Lei 10.406/2002 – Acesso em 02/03/2026
O Artigo 1.464 do Código Civil de 2002 confere ao credor pignoratício o direito de verificar o estado do veículo empenhado, inspecionando-o onde quer que se encontre, seja pessoalmente ou por meio de um preposto devidamente credenciado. Este dispositivo legal insere-se no contexto do penhor de veículos, uma modalidade de garantia real que, embora menos comum que a alienação fiduciária, ainda possui relevância prática, especialmente em contratos de financiamento ou empréstimos com bens móveis como lastro. A norma visa proteger o interesse do credor na manutenção da integridade do bem dado em garantia, assegurando que seu valor não seja depreciado por má conservação ou uso inadequado.
A prerrogativa de inspeção é um corolário do princípio da conservação da garantia, permitindo ao credor monitorar a condição do bem e, se necessário, adotar medidas preventivas ou corretivas. Embora o artigo não detalhe as consequências de uma eventual recusa do devedor em permitir a inspeção, a doutrina e a jurisprudência tendem a interpretar tal conduta como um descumprimento contratual, podendo ensejar a antecipação do vencimento da dívida ou a busca e apreensão do bem, conforme as cláusulas contratuais e a legislação aplicável. A ausência de previsão expressa sobre a periodicidade ou a forma da inspeção confere flexibilidade, mas também exige bom senso e razoabilidade na sua aplicação, evitando abusos por parte do credor.

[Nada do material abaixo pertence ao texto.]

Lemma hwp_lookup sa offset create mem :
  sa_wf sa -> 0 <= offset <= INT64_MAX ->
  hwp (lookup sa offset create) (fun '(p, n, q, sa') mem' =>
    n = SPARSE_PAGE - offset mod SPARSE_PAGE /\
    lookup_post sa offset create mem (p, q, sa') mem') mem.
Proof.
  intros Hwf Ho. unfold lookup. rewrite land_page. apply hwp_bind.
  eapply hwp_mono; [by apply hwp_lookup_again|]. intros [[p q] sa'] mem' Hpost. by apply hwp_ret.
Qed.

Lemma hwp_read_loop fuel sa count offset mem :
  sa_wf sa -> 0 <= count -> 0 <= offset -> offset + count <= INT64_MAX ->
  enough fuel count offset ->
  hwp (read_loop fuel sa count offset) (fun buf mem' =>
    mem' = mem /\ buf = slice (sa_view sa) offset count) mem.
Proof.
  intros Hwf. revert count offset. induction fuel as [|fuel IH]; intros count offset Hc Ho Hend Hen;
    cbn [read_loop]; (destruct (Z.eqb_spec count 0) as [->|Hne]; [by apply hwp_ret|]).
  { by apply not_enough in Hen; [|lia]. }
  apply hwp_bind. eapply hwp_mono; [apply hwp_lookup; [done|lia]|].
  intros [[[p n] q] sa'] mem' (-> & _ & _ & Hfr & _ & Hp). destruct (Hfr eq_refl) as [-> ->].
  fold (chunk count offset). destruct (chunk_spec fuel count offset ltac:(lia) Hen) as (Hch & Hpg & Hen').
  set (n := chunk count offset) in *. apply hwp_bind.
  eapply hwp_mono with (P := fun part mem' => mem' = mem /\ part = slice (sa_view sa) offset n).
  { destruct p as [p|].
    - destruct Hp as (_ & Hpt & Hoff & Hpage). apply hwp_load; [done|by split|lia].
    - apply hwp_ret. split; [done|]. symmetry. apply slice_const. intros x Hx.
      apply (proj1 Hp eq_refl). unfold same_page. replace x with (offset + (x - offset)) by lia.
      symmetry. apply page_arith; lia. }
  intros part mem' [-> ->]. apply hwp_bind. rewrite !u64_small by (limits; lia).
  eapply hwp_mono; [apply IH; (done || lia)|]. intros rest mem' [-> ->]. apply hwp_ret.
  split; [done|]. rewrite <- slice_app by lia. f_equal. lia.
Qed.

(** ** Writing *)

(** Some of the bytes are new already. *)
Definition partial (d new d' : Z -> Z) : Prop := forall x, d' x = d x \/ d' x = new x.

Lemma overwrite_take d buf n offset x :
  0 <= n <= Z.of_nat (length buf) ->
  overwrite d buf offset x =
  overwrite (overwrite d (take (Z.to_nat n) buf) offset) (drop (Z.to_nat n) buf) (offset + n) x.
Proof.
  intros Hn. rewrite <- (take_drop (Z.to_nat n) buf) at 1. rewrite overwrite_app, length_take.
  do 2 f_equal. lia.
Qed.

(** Writing on after [n] bytes have been written. *)
Lemma partial_overwrite d buf n offset d1 d' :
  0 <= n <= Z.of_nat (length buf) ->
  (forall x, d1 x = overwrite d (take (Z.to_nat n) buf) offset x) ->
  partial d1 (overwrite d1 (drop (Z.to_nat n) buf) (offset + n)) d' ->
  partial d (overwrite d buf offset) d'.
Proof.
  intros Hn Hd1 Hp x. rewrite (overwrite_take d buf n) by done.
  rewrite <- (overwrite_ext d1 _ _ _ _ (Hd1 x)). destruct (Hp x) as [-> | ->]; [|by right].
  unfold overwrite at 1. rewrite length_drop. destruct (decide _) as [Hin|Hout].
  - left. rewrite Hd1. apply overwrite_out. rewrite length_take. lia.
  - by right.
Qed.

(** The exclusive lock allows allocation, which can fail. *)
Definition write_result (exclusive : bool) (r : Z) (d new d' : Z -> Z) (mem mem' : list bool) : Prop :=
  (r = 0 /\ forall x, d' x = new x) /\ (mem = [] -> mem' = []) \/
  r = (if exclusive then -1 else RESTART_EXCLUSIVE) /\ partial d new d' /\
  (exclusive = true -> mem <> []) /\ (exclusive = false -> mem' = mem).

Lemma hwp_do_write fuel exclusive sa buf count offset mem :
  sa_wf sa -> 0 <= count -> 0 <= offset -> offset + count <= INT64_MAX ->
  length buf = Z.to_nat count -> enough fuel count offset ->
  hwp (do_write fuel exclusive sa buf count offset) (fun '(r, sa') mem' =>
    sa_wf sa' /\ write_result exclusive r (sa_view sa) (overwrite (sa_view sa) buf offset) (sa_view sa')
      mem mem') mem.
Proof.
  revert sa buf count offset mem.
  induction fuel as [|fuel IH]; intros sa buf count offset mem Hwf Hc Ho Hend Hlen Hen;
    cbn [do_write]; (destruct (Z.eqb_spec count 0) as [->|Hne]).
  1, 3: apply hwp_ret; destruct buf; [|done]; split; [done|]; left; split; [|done];
    split; [done|]; intros x; symmetry; apply overwrite_nil.
  { by apply not_enough in Hen; [|lia]. }
  apply hwp_bind. eapply hwp_mono; [apply hwp_lookup; [done|lia]|].
  intros [[[p n] q] sa1] mem1 (-> & Hwf1 & Hv1 & Hfr & Hm & Hp). destruct p as [p|].
  2: { apply hwp_ret. split; [done|]. right. destruct Hp as [Hp1 Hp2]. split; [done|].
       split; [intros x; left; apply Hv1|]. split; [done|]. intros ->. by destruct (Hfr eq_refl). }
  fold (chunk count offset). destruct (chunk_spec fuel count offset ltac:(lia) Hen) as (Hch & Hpg & Hen').
  set (n := chunk count offset) in *. destruct Hp as (_ & Hpt & Hoff & Hpage).
  apply hwp_bind. eapply hwp_mono; [apply (hwp_store sa1 p offset); [done|by split|]|].
  { rewrite length_take. lia. }
  intros sa2 mem2 (-> & Hwf2 & _ & Hv2). rewrite !u64_small by (limits; lia).
  eapply hwp_mono; [apply IH; (done || rewrite ?length_drop; lia)|].
  intros [r sa3] mem3 (Hwf3 & Hres). split; [done|].
  assert (Hd1 : forall x, sa_view sa2 x = overwrite (sa_view sa) (take (Z.to_nat n) buf) offset x).
  { intros x. rewrite Hv2. by apply overwrite_ext. }
  destruct Hres as [[[-> Hv3] Hm3]|(-> & Hpar & Hex & Hsh)]; [left|right].
  - split; [split; [done|]|auto]. intros x. rewrite Hv3, (overwrite_take _ buf n) by lia.
    by apply overwrite_ext.
  - split; [done|]. split; [by apply (partial_overwrite _ _ n _ (sa_view sa2)); [lia|..]|].
    split; [intros -> Hmem; by apply Hex, Hm|].
    intros ->. rewrite Hsh by done. by destruct (Hfr eq_refl).
Qed.

(** Doing a request again after a part of it was done. *)
Lemma overwrite_partial d buf offset d1 :
  partial d (overwrite d buf offset) d1 ->
  forall x, overwrite d1 buf offset x = overwrite d buf offset x.
Proof.
  intros Hp x. unfold overwrite at 1. destruct (decide _) as [Hin|Hout].
  - by rewrite overwrite_in.
  - rewrite overwrite_out by done. destruct (Hp x) as [-> | ->]; [done|by rewrite overwrite_out].
Qed.

Lemma write_result_modifies r d new d' mem mem' :
  write_result true r d new d' mem mem' ->
  modifies r d new d' /\ (mem = [] -> r = 0 /\ mem' = []).
Proof.
  intros [[[-> Hv] Hm]|(-> & Hpar & Hex & _)].
  - split; [by left|auto].
  - split; [by right|]. intros Hmem. by destruct (Hex eq_refl).
Qed.

(** The result of the second attempt, from the state the first one left. *)
Lemma write_result_restart r d new d1 new1 d' mem mem' :
  partial d new d1 -> (forall x, new1 x = new x) ->
  write_result true r d1 new1 d' mem mem' -> write_result true r d new d' mem mem'.
Proof.
  intros Hp1 Hnew [[[-> Hv] Hm]|(-> & Hpar & Hex & Hsh)]; [left|right].
  - split; [|done]. split; [done|]. intros x. by rewrite Hv.
  - split; [done|]. split; [|done]. intros x.
    destruct (Hpar x) as [-> | ->]; [apply Hp1|right; apply Hnew].
Qed.

Lemma hwp_sparse_array_write sa buf count offset mem :
  sa_wf sa -> 0 <= count -> 0 <= offset -> offset + count <= INT64_MAX ->
  length buf = Z.to_nat count ->
  hwp (sparse_array_write sa buf count offset) (fun '(r, sa') mem' =>
    sa_wf sa' /\ write_result true r (sa_view sa) (overwrite (sa_view sa) buf offset) (sa_view sa')
      mem mem') mem.
Proof.
  intros Hwf Hc Ho Hend Hlen. unfold sparse_array_write. apply hwp_bind.
  pose proof (enough_pages count offset Hc) as Hen.
  eapply hwp_mono; [by apply hwp_do_write|].
  intros [r sa1] mem1 (Hwf1 & [[[-> Hv] Hm]|(-> & Hpar & _ & Hm)]).
  - apply hwp_ret. split; [done|]. by left.
  - rewrite Z.eqb_refl, (Hm eq_refl). eapply hwp_mono; [by apply hwp_do_write|].
    intros [r sa2] mem2 [Hwf2 Hres]. split; [done|].
    eapply write_result_restart; [exact Hpar| |exact Hres]. by apply overwrite_partial.
Qed.

(** ** Zeroing *)

Lemma fill_split d d1 c n count offset x :
  0 <= n <= count -> (forall x, d1 x = fill d c n offset x) ->
  fill d1 c (count - n) (offset + n) x = fill d c count offset x.
Proof.
  intros Hn Hd1. unfold fill in *. destruct (decide _).
  - by rewrite decide_True by lia.
  - rewrite Hd1. destruct (decide _); [by rewrite decide_True by lia|by rewrite decide_False by lia].
Qed.

Lemma partial_fill d d1 c n count offset d' :
  0 <= n <= count -> (forall x, d1 x = fill d c n offset x) ->
  partial d1 (fill d1 c (count - n) (offset + n)) d' -> partial d (fill d c count offset) d'.
Proof.
  intros Hn Hd1 Hp x. rewrite <- (fill_split d d1 c n) by done.
  destruct (Hp x) as [-> | ->]; [|by right]. unfold fill at 1.
  destruct (decide _); [left|by right]. rewrite Hd1. unfold fill. by rewrite decide_False by lia.
Qed.

(** One round: [n] bytes are zero afterwards, and the page is freed when it
    is zero and the lock allows it. *)
Definition zero_page (exclusive : bool) sa p (q : l2_ptr) (n : Z) : AM (bool * sparse_array) :=
  sa ← (if n <? SPARSE_PAGE then store sa p (memset 0 n)
        else hassert (pp_offset p =? 0);; mret sa);
  page ← load sa (PagePtr q 0) SPARSE_PAGE;
  if ((SPARSE_PAGE <=? n) || is_zero page SPARSE_PAGE)%bool
  then mret (exclusive, if exclusive then free_page sa q else sa)
  else mret (true, sa).

Lemma hwp_zero_page exclusive sa p offset n mem :
  sa_wf sa -> valid_ptr sa p offset -> 0 < n <= SPARSE_PAGE - offset mod SPARSE_PAGE ->
  hwp (zero_page exclusive sa p (pp_l2 p) n) (fun '(done, sa') mem' => mem' = mem /\ sa_wf sa' /\
    if done : bool then forall x, sa_view sa' x = fill (sa_view sa) 0 n offset x
    else exclusive = false /\ partial (sa_view sa) (fill (sa_view sa) 0 n offset) (sa_view sa')) mem.
Proof.
  intros Hwf Hvp Hn. pose proof (Z.mod_pos_bound offset SPARSE_PAGE ltac:(done)) as Hmod.
  unfold zero_page. apply hwp_bind. destruct (Z.ltb_spec n SPARSE_PAGE) as [Hlt|Hge].
  - eapply hwp_mono; [apply (hwp_store sa p offset); [done..|rewrite length_memset; lia]|].
    intros sa1 mem1 (-> & Hwf1 & Hvp1 & Hv1). apply hwp_bind.
    eapply hwp_mono; [by apply (hwp_load_page sa1 p offset)|]. intros page mem2 [-> ->].
    rewrite (proj2 (Z.leb_gt SPARSE_PAGE n)) by lia. simpl.
    destruct (is_zero _ _) eqn:Hz.
    + destruct (free_zero_page sa1 p offset Hwf1 Hvp1 Hz) as [Hwf2 Hv2]. apply hwp_ret.
      split; [done|]. destruct exclusive; (split; [done|]).
      * intros x. by rewrite Hv2, Hv1, overwrite_memset.
      * split; [done|]. intros x. right. by rewrite Hv1, overwrite_memset.
    + apply hwp_ret. split; [done|]. split; [done|]. intros x. by rewrite Hv1, overwrite_memset.
  - assert (Hoff : offset mod SPARSE_PAGE = 0) by lia. assert (n = SPARSE_PAGE) as -> by lia.
    apply hwp_bind, hwp_assert. split; [apply Z.eqb_eq; by rewrite (vp_offset _ _ _ Hvp)|].
    apply hwp_ret, hwp_bind. eapply hwp_mono; [by apply (hwp_load_page sa p offset)|].
    intros page mem2 [-> ->]. rewrite Z.leb_refl. simpl. apply hwp_ret. split; [done|].
    destruct (free_page_spec sa (pp_l2 p) offset Hwf (vp_points _ _ _ Hvp)) as [Hwf2 Hv2].
    destruct exclusive; (split; [done|]).
    + intros x. rewrite Hv2. unfold fill.
      pose proof (Z.div_mod offset SPARSE_PAGE ltac:(done)). pose proof (Z.div_mod x SPARSE_PAGE ltac:(done)).
      pose proof (Z.mod_pos_bound x SPARSE_PAGE ltac:(done)).
      destruct (decide _), (decide _); (done || lia || idtac); exfalso; nia.
    + split; [done|]. by left.
Qed.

Na prática advocatícia, este artigo é fundamental para a elaboração de contratos de penhor de veículos, onde a previsão expressa do direito de inspeção e suas consequências em caso de descumprimento pode fortalecer a posição do credor. A discussão sobre a extensão desse direito, especialmente em face da privacidade do devedor e da necessidade de notificação prévia para a inspeção, é um ponto de controvérsia que exige análise casuística. Conforme análises realizadas pelo sistema de inteligência artificial jurídica Redizz, que mapeia a legislação brasileira, a interpretação da razoabilidade na execução deste direito é crucial para evitar litígios desnecessários e garantir a efetividade da garantia sem violar outros direitos fundamentais.